İki tane alın efendim.
Take a couple, sir.
Her altı saatte bir iki tane al.
Take two every six hours.
Sarıyı alın, maviyi alın, ikisini de alın, iki tane var.
Buy the yellow, buy the blue, buy them both, there's two.
İkisini de alın, iki tane var!
Buy them both, there are two!
Öyleyse, iki tane pasta alıp size geliriz. Deniz fenerinde görüşmek üzere!
Then we'll come with two cakes for desert.

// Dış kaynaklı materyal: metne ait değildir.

(** X18: when the profit factor is defined it is positive, it is above 1
    exactly when the realized P&L summed over the closed and trimmed
    trades is positive, and below 1 exactly when that sum is negative. *)
Theorem profitFactor_above_one_iff_profitable
  (f : Trade -> Qc) (trades : list Trade) (pf : Qc) :
  StatsCalculatorRefactored.calculateProfitFactor f trades = Some pf ->
  0 < pf /\
  (1 < pf <-> 0 < sumIf isClosedOrTrimmed f trades) /\
  (pf < 1 <-> sumIf isClosedOrTrimmed f trades < 0).
Proof.
  rewrite profitFactor_formula, ProfitFactorTheory.closed_sum_split.
  destruct (winCount f trades =? 0)%nat eqn:Ew; [discriminate|].
  destruct (nonWinCount f trades =? 0)%nat; [discriminate|]. simpl.
  apply Nat.eqb_neq in Ew.
  pose proof (ProfitFactorTheory.winTotal_pos f trades Ew) as HW.
  pose proof (lossTotal_nonpos f trades) as HL.
  revert HW HL. generalize (winTotal f trades) (lossTotal f trades). intros W L HW HL.
  unfold Qc_eqb. case_bool_decide as HA; [discriminate|]. intros [= <-].
  assert (Qc_abs L = - L) as EA.
  { unfold Qc_abs, Qc_ltb. case_bool_decide as Hneg; [done|].
    assert (L = 0) as ->; [|ring].
    apply Qcle_antisym; [done|by apply Qcnot_lt_le]. }
  rewrite EA in *.
  assert (0 < - L) as HApos.
  { apply Qcnot_le_lt. intros Hle. apply HA.
    apply Qcle_antisym; [done|]. ProfitFactorTheory.qc2q. lra. }
  assert (W / - L * - L = W) as Hmul by (field; exact HA).
  revert Hmul. generalize (W / - L). intros q Hmul.
  assert (q * - L <= W) as H1 by (rewrite Hmul; apply Qcle_refl).
  assert (W <= q * - L) as H2 by (rewrite Hmul; apply Qcle_refl).
  clear Hmul HA EA.
  repeat split; try intros ?; ProfitFactorTheory.qc2q; nra.
Qed.

Lemma profitFactor_above_one_iff_profitable_witness :
  0 < Qc_of_Z 2 /\
  (1 < Qc_of_Z 2 <-> 0 < sumIf isClosedOrTrimmed realized [sampleWin; sampleLoss]) /\
  (Qc_of_Z 2 < 1 <-> sumIf isClosedOrTrimmed realized [sampleWin; sampleLoss] < 0).
Proof.
  apply (profitFactor_above_one_iff_profitable realized [sampleWin; sampleLoss]
           (Qc_of_Z 2)).
  vm_compute. f_equal. by apply Qc_is_canon.
Defined.

(** ** The shape of the calendar grid *)

Module GridShapeTheory.
Import JsDate PnLCalendar CalendarTheory.
Local Open Scope Z_scope.

(** The day numbers of the dates of a month. *)
Lemma toDays_in_month d k :
  validDate d -> 12 * getFullYear d + getMonth d = k ->
  monthStart k <= toDays d < monthStart k + monthLength k.
Proof.
  unfold validDate, toDays. intros [_ Hd] <-. lia.
Qed.

Local Strategy opaque [mkDate monthStart monthLength toDays getDay carryDays].

Section Grid.

Variables currentYear currentMonth : Z.

Local Abbreviation K := (12 * currentYear + currentMonth).
Local Abbreviation firstDay := (mkDate currentYear currentMonth 1).
Local Abbreviation lastDay := (mkDate currentYear (currentMonth + 1) 0).
Local Abbreviation days := (_getDaysInMonth currentYear currentMonth).

Lemma getDay_lastDay : getDay lastDay = (getDay firstDay + monthLength K - 1) mod 7.
Proof.
  rewrite (getDay_shift firstDay lastDay (monthLength K - 1)).
  - f_equal. lia.
  - rewrite !toDays_mkDate.
    replace (12 * currentYear + (currentMonth + 1)) with (K + 1) by lia.
    rewrite monthStart_succ. lia.
Qed.

Lemma length_trailingDays :
  Z.of_nat (length (trailingDays currentYear currentMonth)) = 6 - getDay lastDay.
Proof.
  unfold trailingDays. pose proof (getDay_range lastDay) as Hr.
  destruct (getDay lastDay <? 6) eqn:E.
  - rewrite length_map, length_seqZ. lia.
  - simpl. lia.
Qed.

Lemma length_days :
  Z.of_nat (length days) =
  getDay firstDay + monthLength K + (6 - (getDay firstDay + monthLength K - 1) mod 7).
Proof.
  unfold _getDaysInMonth. rewrite !length_app, !Nat2Z.inj_add.
  rewrite (GridTheory.length_leadingDays currentYear currentMonth),
    (GridTheory.length_currentDays currentYear currentMonth),
    length_trailingDays, getDay_lastDay.
  lia.
Qed.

- Onlara iki ya da üç tane çiftlik al.
- Buy them two or three ranches.
Al sana iki tane daha.
Here's two more.
İki tane El Garcia al.
Get us a couple of El Garcia's.
İki tane al.
There's two of them.
İki tane alırsınız.
Take two.
Bir fiyatına iki tane. " Muhteşem alışveriş.
Two for the price of one.
Sana anlatmadım daha... iki tane daha çocuk alıyoruz.
I didn't tell you, that we're taking on two more children the twins of Mr. Moussa, the street-cleaners.
İki tane al.
Take two.
İki tane broşür al.
Got it down to two syllables.
Kendine iki tane meze alıp, misafirlere bir tane veriyorsun.

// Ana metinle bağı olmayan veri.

(** ** Results of a call *)

Inductive outcome (A : Type) : Type :=
| Ok (a : A)
| AssertFail
| Undefined.

Arguments Ok {A} a.
Arguments AssertFail {A}.
Arguments Undefined {A}.

Definition bind {A B : Type} (o : outcome A) (k : A -> outcome B) : outcome B :=
  match o with
  | Ok a => k a
  | AssertFail => AssertFail
  | Undefined => Undefined
  end.

Notation "x <- o ;; k" := (bind o (fun x => k))
  (at level 61, o at next level, right associativity).

(** [assert(b)] *)
Definition assert (b : bool) : outcome unit := if b then Ok tt else AssertFail.

(** [v[i]] on a [std::vector]: out of range is undefined behaviour. *)
Definition vec_get {A : Type} (v : list A) (i : Z) : outcome A :=
  if (0 <=? i) && (i <? Z.of_nat (length v)) then
    match nth_error v (Z.to_nat i) with
    | Some x => Ok x
    | None => Undefined
    end
  else Undefined.

Fixpoint replace_nth {A : Type} (v : list A) (n : nat) (x : A) : list A :=
  match v, n with
  | [], _ => []
  | _ :: v', O => x :: v'
  | y :: v', S n' => y :: replace_nth v' n' x
  end.

(** [v[i] = x] *)
Definition vec_set {A : Type} (v : list A) (i : Z) (x : A) : outcome (list A) :=
  if (0 <=? i) && (i <? Z.of_nat (length v)) then Ok (replace_nth v (Z.to_nat i) x)
  else Undefined.

(** ** HybridBarrier

    One thread's passage through [HybridBarrier::wait], as a machine over
    the barrier's fields.  No other thread runs: the machine tells what
    [wait] does to a barrier that nobody else touches meanwhile. *)

Module HybridBarrier.

Record t : Type := mk {
  count : Z;            (* std::atomic<int> *)
  total : Z;
  yield : bool;         (* std::atomic<bool> *)
  notified : nat        (* ghost: number of cv.notify_all() issued so far *)
}.

(** Where the calling thread stands inside [wait]. *)
Inductive pc : Type :=
| Entry       (* about to execute ++count *)
| Spinning    (* in the spin loop *)
| Blocked     (* in cv.wait(lock, [count == 0]) *)
| Returned.

Definition step (c : pc) (b : t) : pc * t :=
  match c with
  | Entry =>
      let id := wrap_int (count b + 1) in
      if id =? total b then
        (* last thread: end and reset the phase *)
        if yield b then
          (Returned, mk 0 (total b) false (S (notified b)))
        else
          (Returned, mk 0 (total b) (yield b) (notified b))
      else
        (Spinning, mk id (total b) (yield b) (notified b))
  | Spinning =>
      if yield b then (Blocked, b)
      else if count b =? 0 then (Returned, b)
      else (Spinning, b)                (* _mm_pause() *)
  | Blocked =>
      if count b =? 0 then (Returned, b) else (Blocked, b)
  | Returned => (Returned, b)
  end.

Fixpoint run (n : nat) (c : pc) (b : t) : pc * t :=
  match n with
  | O => (c, b)
  | S n' => let (c', b') := step c b in run n' c' b'
  end.

(** [wait()] returns after at most [n] steps, leaving the barrier as [b']. *)
Definition returns_within (n : nat) (b b' : t) : Prop :=
  run n Entry b = (Returned, b').

(** [wait()] is a no-op on [b]: it returns at once and [b] is as before. *)
Definition wait_is_noop (b : t) : Prop := returns_within 1 b b.

(** [wait()] never returns on [b] (as long as nobody else touches [b]). *)
Definition never_returns (b : t) : Prop :=
  forall n, fst (run n Entry b) <> Returned.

Two hors d'oeuvres for you and one for the guests?
İki tane al.
Here, have two.
Bir tanesini alabilirdim ama düşündüm ki yalnız hissedecekler. Birini alıyorsam neden iki tane olmasın?
I was gonna only take one, but then I figured they'd get lonely and if you have one, you might as well have two.
İki tane alır mısın?
- Pick up 2, will you?
İki tane alıyoruz.
WE'LL TAKE TWO.
— Al, iki tane.
- Here's two.
İki tane al oğlum.
Shit, take two, man.
Benim iki gömleğimi de alırsan dört tane gömleğin olur.
You can have two of my shirts. Then you will have four.
İki tane al bir ödeydi, dostum.
Was a two-for-one sale, pal.
İki tane al biri de küçük hanım için.
Good. Take two, one for the little lady.
İki tane alıyorum.
I take two.
İki tane canlı örümcek alıp saklayacağız.
We'll take two back alive and preserve two.
Eğil ve iki tane büyük taş al.
Bend down and pick up two big stones.
Alın bakalım hanımlar, iki tane daha Puss'n'Boots.
Here you go, ladies, two more Puss'n'Boots.
İki tane al!
Take two!
Al işte. Hadi gidelim. Bir tane için iki.
Let's go 2 for'I is a good deal.

© 2017 - 2024 Translate.vc | [email protected]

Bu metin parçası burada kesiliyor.